Stopping at the line that holds "else match body with", repeat the lines below exactly, starting from the very first and including that final line.
<<<<
(* ===== verification/AuthFlow.v ===== *)
(** * services/tenancy: login, refresh, logout and the API key exchange

    The handlers of [authflow.go].  They set the refresh cookie, so they return a
    [treply]. *)
From S2P Require Export Workspaces Oidc.
#[local] Open Scope Z_scope.

Definition loginStateTTL : duration := 600 * Second.

(** What [issueSession] returns. *)
Record sessionResponse := {
  sr_AccessToken : string; sr_ExpiresIn : Z; sr_RefreshToken : string; sr_User : User;
  sr_ActiveWorkspaceID : string
}.

Definition session_json (s : sessionResponse) : json :=
  JObj ([("accessToken", JStr (sr_AccessToken s)); ("tokenType", JStr "Bearer");
         ("expiresIn", JNum (sr_ExpiresIn s))]
        ++ (if String.eqb (sr_RefreshToken s) "" then [] else [("refreshToken", JStr (sr_RefreshToken s))])
        ++ [("user", user_json (sr_User s)); ("activeWorkspaceId", JStr (sr_ActiveWorkspaceID s))]).

Definition set_active (u : User) (ws : string) : User := with_active u ws.

(** A bound and the request's body, decoded when it is not blank: whether there was one. *)
Definition readOptionalJSONBody {A} (r : trequest) (body : result A) : response + option A :=
  match tr_raw r with
  | Err _ => inl (writeError 400 "invalid_body" "request body unreadable or too large")
  | Ok raw =>
      if slen (TrimSpace raw) =? 0 then inr None
      else match body with
      | Err _ => inl (writeError 400 "invalid_body" "request body must be valid JSON with known fields only")
      | Ok v =>
          if tr_single r then inr (Some v)
          else inl (writeError 400 "invalid_body" "request body must contain a single JSON object")
      end
  end.

Definition takeRefreshToken (r : trequest) : response + string :=
  let cookie_token :=
    match tr_Cookie r with
    | Some v => if String.eqb v "" then None else Some v
    | None => None
    end in
  let fallback :=
    match cookie_token with
    | Some v => inr v
    | None => inl (writeError 400 "missing_refresh_token" "refresh token required in body or cookie")
    end in
  match readOptionalJSONBody r (tr_refreshToken r) with
  | inl resp => inl resp
  | inr (Some v) => if String.eqb v "" then fallback else inr v
  | inr None => fallback
  end.

(** [strings.IndexByte(email, '@') > 0] and the part before it. *)
Definition local_part (email : string) : option string :=
  match Cut email "@" with
  | Some (a, _) => if String.eqb a "" then None else Some a
  | None => None
  end.

(** [%q] on ASCII; other bytes are kept. *)
Definition quote_char (c : ascii) : string :=
  let n := nat_of_ascii c in
  let esc (x : ascii) := String "\" (String x "") in
  if (n =? 34)%nat || Ascii.eqb c "\" then esc c
  else if (n =? 7)%nat then esc "a"%char else if (n =? 8)%nat then esc "b"%char else if (n =? 12)%nat then esc "f"%char
  else if (n =? 10)%nat then esc "n"%char else if (n =? 13)%nat then esc "r"%char else if (n =? 9)%nat then esc "t"%char
  else if (n =? 11)%nat then esc "v"%char
  else if (n <? 32)%nat || (n =? 127)%nat
  then String "\" (String "x" (String (hex_digit (byte_of c / 16)) (String (hex_digit (byte_of c mod 16)) "")))
  else String c "".

Definition Quote (s : string) : string :=
  let q := String (ascii_of_nat 34) "" in
  q +:+ String.concat "" (quote_char <$> list_ascii_of_string s) +:+ q.

Section authflow.
Context (sha256 : string -> string).
Context (IDKey : string -> string -> Z -> Z -> Z -> Z -> string).
Context (decode_jwks : string * option gerror -> result (list jwk)).
Context (decode_id_token : string -> result string).
Context (jwt_header : string -> result (string * string)).
Context (jwt_verify : string -> rsa_key -> id_options -> result idTokenClaims).
Context (NewWithClaims_SignedString : string -> jwt_claims -> string -> result string).
Context (tiers : TierConfig) (oidc : OIDCClient) (signer_key : string).
Context (accessTokenTTL refreshTokenTTL : duration) (cookieSecure : bool).

Definition setRefreshCookie (value : string) (expires : time) (resp : response) : treply :=
  {| rp_response := resp;
     rp_cookie := Some {| ck_Value := value; ck_Expires := expires; ck_Secure := cookieSecure |} |}.

Definition failed : prog tenE treply := Ret (plain internalError).

(** [http.Redirect] with 302; the link in its HTML body repeats the location. *)
Definition redirect (url : string) : treply :=
  plain {| rs_status := 302; rs_headers := [("Location", url)]; rs_body := None |}.

Definition handleLogin : prog tenE treply :=
  state ← newOpaqueToken 32;
  match state with
  | Err _ => failed
  | Ok state =>
  nonce ← newOpaqueToken 32;
  match nonce with
  | Err _ => failed
  | Ok nonce =>
  verifier ← newOpaqueToken 48;
  match verifier with
  | Err _ => failed
  | Ok verifier =>
  now ← call TNow;
  saved ← call (TStore (SaveLoginState {| ls_State := state; ls_Nonce := nonce; ls_PKCEVerifier := verifier;
                                          ls_CreatedAt := now; ls_ExpiresAt := now + loginStateTTL |}));
  match saved with
  | Err _ => failed
  | Ok _ => Ret (redirect (AuthCodeURL sha256 oidc state nonce verifier))
  end end end end.

Definition bootstrapWorkspace (user : User) : prog tenE (result Workspace) :=
  let name := match local_part (u_Email user) with
              | Some local => if String.eqb (u_Name user) (u_Email user) then local else u_Name user
              | None => u_Name user
              end in
  wsID ← call NewString;
  now ← call TNow;
  let ws := {| w_ID := wsID; w_Name := name +:+ "'s workspace"; w_PlanTier := DefaultTier tiers;
               w_CreatedBy := u_ID user; w_CreatedAt := now |} in
  created ← call (TStore (CreateWorkspace ws (u_ID user)));
  match created with
  | Err e => Ret (Err e)
  | Ok _ =>
      set ← call (TStore (SetActiveWorkspace (u_ID user) (w_ID ws)));
      Ret (match set with Err e => Err e | Ok _ => Ok ws end)
  end.

Definition new_refresh (user : User) (familyID id raw : string) (now : time) : RefreshToken :=
  {| rt_ID := id; rt_UserID := u_ID user; rt_FamilyID := familyID; rt_TokenHash := hashOpaqueToken sha256 raw;
     rt_CreatedAt := now; rt_ExpiresAt := now + refreshTokenTTL; rt_UsedAt := None; rt_RevokedAt := None |}.

Definition issueSession (user : User) (familyID : string) : prog tenE (result sessionResponse) :=
  now ← call TNow;
  if String.eqb (u_ActiveWorkspaceID user) ""
  then Ret (Err (EMsg ("user " +:+ u_ID user +:+ " has no active workspace")))
  else
    m ← call (TStore (GetMembership (u_ActiveWorkspaceID user) (u_ID user)));
    match m with
    | Err e => Ret (Err e)
    | Ok _ =>
    access ← mint NewWithClaims_SignedString signer_key accessTokenTTL (u_ID user) (u_ActiveWorkspaceID user) now;
    match access with
    | Err e => Ret (Err e)
    | Ok access =>
    raw ← newOpaqueToken 32;
    match raw with
    | Err e => Ret (Err e)
    | Ok raw =>
    familyID ← (if String.eqb familyID "" then call NewString else Ret familyID);
    id ← call NewString;
    created ← call (TStore (CreateRefreshToken (new_refresh user familyID id raw now)));
    Ret (match created with
         | Err e => Err e
         | Ok _ => Ok {| sr_AccessToken := access; sr_ExpiresIn := Z.quot accessTokenTTL Second;
                         sr_RefreshToken := raw; sr_User := user;
                         sr_ActiveWorkspaceID := u_ActiveWorkspaceID user |}
         end)
    end end end.

(** The end of a login or a refresh. *)
Definition answer_session (issued : result sessionResponse) (now : time) : prog tenE treply :=
  match issued with
  | Err _ => failed
  | Ok s => Ret (setRefreshCookie (sr_RefreshToken s) (now + refreshTokenTTL) (writeJSON 200 (session_json s)))
  end.

(** The user's first login creates a workspace. *)
Definition login_user (user : User) (now : time) : prog tenE treply :=
  user ← (if String.eqb (u_ActiveWorkspaceID user) "" then
            ws ← bootstrapWorkspace user;
            Ret (match ws with Err e => Err e | Ok ws => Ok (set_active user (w_ID ws)) end)
          else Ret (Ok user));
  match user with
  | Err _ => failed
  | Ok user => issued ← issueSession user ""; answer_session issued now
  end.

Definition handleCallback (r : trequest) : prog tenE treply :=
  if negb (String.eqb (tr_error r) "")
  then Ret (plain (writeError 400 "oidc_error" ("identity provider returned error " +:+ Quote (tr_error r))))
  else if String.eqb (tr_state r) "" || String.eqb (tr_code r) ""
  then Ret (plain (writeError 400 "invalid_callback" "state and code are required"))
  else
    now ← call TNow;
    ls ← call (TStore (TakeLoginState (tr_state r) now));
    match ls with
    | Err ENotFound => Ret (plain (writeError 400 "invalid_state" "unknown, expired, or already used state"))
    | Err _ => failed
    | Ok ls =>
    rawIDToken ← Exchange decode_id_token oidc (tr_code r) (ls_PKCEVerifier ls);
    match rawIDToken with
    | Err _ => Ret (plain (writeError 401 "oidc_exchange_failed" "authorization code exchange failed"))
    | Ok rawIDToken =>
    verified ← VerifyIDToken decode_jwks jwt_header jwt_verify oidc rawIDToken (ls_Nonce ls) now;
    match verified with
    | Err _ => Ret (plain (writeError 401 "oidc_token_invalid" "id token verification failed"))
    | Ok verified =>
    user ← call (TStore (UpsertUserByGoogleSub (vi_Subject verified) (vi_Email verified) (vi_Name verified) now));
    match user with
    | Err _ => failed
    | Ok user => login_user user now
    end end end end.

(** An unused, live token: it is spent, and a new one of its family issued. *)
Definition rotate (rt : RefreshToken) (now : time) : prog tenE treply :=
  marked ← call (TStore (MarkRefreshTokenUsed (rt_ID rt) now));
  match marked with
  | Err _ => failed
  | Ok _ =>
      user ← call (TStore (GetUser (rt_UserID rt)));
      match user with
      | Err _ => failed
      | Ok user => issued ← issueSession user (rt_FamilyID rt); answer_session issued now
      end
  end.

Definition handleRefresh (r : trequest) : prog tenE treply :=
  match takeRefreshToken r with
  | inl resp => Ret (plain resp)
  | inr raw =>
      now ← call TNow;
      rt ← call (TStore (GetRefreshTokenByHash (hashOpaqueToken sha256 raw)));
      match rt with
      | Err ENotFound => Ret (plain (writeError 401 "invalid_refresh_token" "unknown refresh token"))
      | Err _ => failed
      | Ok rt =>
          if rt_RevokedAt rt is Some _
          then Ret (plain (writeError 401 "refresh_revoked" "refresh token has been revoked"))
          else if rt_UsedAt rt is Some _ then
            revoked ← call (TStore (RevokeRefreshFamily (rt_FamilyID rt) now));
            match revoked with
            | Err _ => failed
            | Ok _ => Ret (plain (writeError 401 "refresh_reused" "refresh token reuse detected; session revoked"))
            end
          else if rt_ExpiresAt rt <? now
          then Ret (plain (writeError 401 "refresh_expired" "refresh token expired"))
          else rotate rt now
      end
  end.

Definition handleLogout (r : trequest) : prog tenE treply :=
  match takeRefreshToken r with
  | inl resp => Ret (plain resp)
  | inr raw =>
      rt ← call (TStore (GetRefreshTokenByHash (hashOpaqueToken sha256 raw)));
      match rt with
      | Err ENotFound => Ret (setRefreshCookie "" 0 (writeHeader 204))
      | Err _ => failed
      | Ok rt =>
          now ← call TNow;
          revoked ← call (TStore (RevokeRefreshFamily (rt_FamilyID rt) now));
          match revoked with
          | Err _ => failed
          | Ok _ => Ret (setRefreshCookie "" 0 (writeHeader 204))
          end
      end
  end.

(** An API key for an access token of its workspace. *)
Definition exchange_key (raw : string) : prog tenE treply :=
  if String.eqb raw ""
  then Ret (plain (writeError 400 "missing_api_key" "api key required in X-API-Key header or body"))
  else
    key ← verifyAPIKeyString IDKey raw;
    match key with
    | Err ENotFound => Ret (plain (writeError 401 "unauthorized" "invalid api key"))
    | Err _ => failed
    | Ok key =>
        now ← call TNow;
        access ← mint NewWithClaims_SignedString signer_key accessTokenTTL (apiKeyUserPrefix +:+ k_ID key)
                   (k_WorkspaceID key) now;
        match access with
        | Err _ => failed
        | Ok access =>
            Ret (plain (writeJSON 200 (JObj [("accessToken", JStr access); ("tokenType", JStr "Bearer");
                   ("expiresIn", JNum (Z.quot accessTokenTTL Second));
                   ("workspaceId", JStr (k_WorkspaceID key))])))
        end
    end.

Definition handleAPIKeyToken (r : trequest) : prog tenE treply :=
  if negb (String.eqb (tr_XAPIKey r) "") then exchange_key (tr_XAPIKey r)
  else match readOptionalJSONBody r (tr_apiKey r) with
       | inl resp => Ret (plain resp)
       | inr body => exchange_key (default "" body)
       end.
End authflow.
>>>>
**Finished exercise**
(* ===== verification/AuthFlow.v ===== *)
(** * services/tenancy: login, refresh, logout and the API key exchange

    The handlers of [authflow.go].  They set the refresh cookie, so they return a
    [treply]. *)
From S2P Require Export Workspaces Oidc.
#[local] Open Scope Z_scope.

Definition loginStateTTL : duration := 600 * Second.

(** What [issueSession] returns. *)
Record sessionResponse := {
  sr_AccessToken : string; sr_ExpiresIn : Z; sr_RefreshToken : string; sr_User : User;
  sr_ActiveWorkspaceID : string
}.

Definition session_json (s : sessionResponse) : json :=
  JObj ([("accessToken", JStr (sr_AccessToken s)); ("tokenType", JStr "Bearer");
         ("expiresIn", JNum (sr_ExpiresIn s))]
        ++ (if String.eqb (sr_RefreshToken s) "" then [] else [("refreshToken", JStr (sr_RefreshToken s))])
        ++ [("user", user_json (sr_User s)); ("activeWorkspaceId", JStr (sr_ActiveWorkspaceID s))]).

Definition set_active (u : User) (ws : string) : User := with_active u ws.

(** A bound and the request's body, decoded when it is not blank: whether there was one. *)
Definition readOptionalJSONBody {A} (r : trequest) (body : result A) : response + option A :=
  match tr_raw r with
  | Err _ => inl (writeError 400 "invalid_body" "request body unreadable or too large")
  | Ok raw =>
      if slen (TrimSpace raw) =? 0 then inr None
      else match body with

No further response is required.